# Can dmenu support UTF-8?



## sw2wolf (May 30, 2013)

```
$pkg_info -xQ dmenu
dmenu-4.4:X11 menu application designed for the dwm window manager

$uname -a
FreeBSD mybsd.zsoft.com 9.0-RELEASE-p7 FreeBSD 9.0-RELEASE-p7 #1: Fri May 10 13:16:28 CST 2013     sw2wolf@mybsd.zsoft.com:/usr/obj/usr/src/sys/MYKERNEL  i386
```

`$echo 'âˆšÏ€Î»âˆ‘âŠ¥â‰…â‰ â˜º' | dmenu -l 30 -nb '#000000' -nf '#FFFFFF' -fn '-*-simsun-medium-r-normal-*-16-*-*-*-*-*-iso10646-1'` does not work!

Sincerely!


----------



## jozze (Jun 3, 2013)

According to the Gentoo forums you have to apply a patch to do it.
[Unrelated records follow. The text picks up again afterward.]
(** C3 (as the code has it): when the packer places a task in the slot
    at index [i] with bounds [(s, e)], the first one that fits, it sets
    [start_time = s], [end_time = s + duration + buffer] and
    [scheduled = true], leaves the other fields, replaces slot [i] by
    [(s + duration + buffer, e)] and removes it when nothing of it is
    left.  With duration 30, buffer 5 and one slot of 60 minutes the
    reserved span is 35 minutes and the slot left over starts at
    [slot_start + 35]: a second task of 20 minutes starts there, while a
    second task of 30 minutes, which needs 35 of the 25 minutes left,
    stays unscheduled. *)
Theorem placement_reserves_duration_and_buffer (buffer : Z)
    (ts : list task) (slots : list interval) (k i : nat) (t : task)
    (s e : Z) :
  ts !! k = Some t → scheduled t = false →
  slots !! i = Some (s, e) →
  fits (timedelta_minutes (duration t + buffer)) (s, e) →
  (∀ j sl, (j < i)%nat → slots !! j = Some sl →
           ¬ fits (timedelta_minutes (duration t + buffer)) sl) →
  schedule_task (timedelta_minutes buffer) (ts, slots) k
  = (<[k := mkTask (title t) (priority t) (duration t) (category t) true
                   (Some s)
                   (Some (s + timedelta_minutes (duration t + buffer)))
                   (completed t)]> ts,
     if decide (e - (s + timedelta_minutes (duration t + buffer)) = 0)
     then delete i slots
     else <[i := (s + timedelta_minutes (duration t + buffer), e)]> slots) ∧
  (∀ s0,
     pack short_second_tasks [(s0, s0 + timedelta_minutes 60)] 5
     = ([set_schedule s0 (s0 + timedelta_minutes 35) (new_task "first" 1 30);
         set_schedule (s0 + timedelta_minutes 35) (s0 + timedelta_minutes 60)
                      (new_task "second" 1 20)],
        [])) ∧
  (∀ s0,
     pack twin_tasks [(s0, s0 + timedelta_minutes 60)] 5
     = ([set_schedule s0 (s0 + timedelta_minutes 35) (new_task "first" 1 30);
         new_task "second" 1 30],
        [(s0 + timedelta_minutes 35, s0 + timedelta_minutes 60)])).
Proof.
  intros Hl Hs Hi Hfit Hfirst. split; [|split].
  - apply schedule_task_placed; [done..|].
    by apply first_fit_complete.
  - intros s0. unfold pack.
    change (get_prioritized_tasks short_second_tasks) with [0; 1]%nat.
    simpl foldl.
    rewrite (schedule_task_placed 5 _ _ 0 0 (new_task "first" 1 30)
               s0 (s0 + timedelta_minutes 60)); [|done..|].
    2:{ apply first_fit_complete; [done|minutes|lia]. }
    case_decide; [minutes|].
    rewrite (schedule_task_placed 5 _ _ 1 0 (new_task "second" 1 20)
               (s0 + timedelta_minutes 35) (s0 + timedelta_minutes 60));
      [|done..|].
    2:{ apply first_fit_complete; [done|minutes|lia]. }
    case_decide; [|minutes].
    change (timedelta_minutes (duration (new_task "second" 1 20) + 5))
      with (timedelta_minutes 25).
    replace (s0 + timedelta_minutes 35 + timedelta_minutes 25)
      with (s0 + timedelta_minutes 60) by (unfold timedelta_minutes; lia).
    reflexivity.
  - intros s0. unfold pack.
    change (get_prioritized_tasks twin_tasks) with [0; 1]%nat.
    simpl foldl.
    rewrite (schedule_task_placed 5 _ _ 0 0 (new_task "first" 1 30)
               s0 (s0 + timedelta_minutes 60)); [|done..|].
    2:{ apply first_fit_complete; [done|minutes|lia]. }
    case_decide; [minutes|].
    rewrite (schedule_task_unplaced 5 _ _ 1 (new_task "second" 1 30));
      [|done|].
    2:{ apply first_fit_None. repeat constructor. minutes. }
    reflexivity.
Qed.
The link for it is on the forum. Arch Linux wiki might also be worth giving a read.


----------



## sw2wolf (Jun 4, 2013)

jozze said:
			
		

> According to the Gentoo forums you have to apply a patch to do it. The link for it is on the forum. Arch Linux wiki might also be worth giving a read.


*T*hanks! *I* will use /usr/ports/x11/zenity temporarily.


----------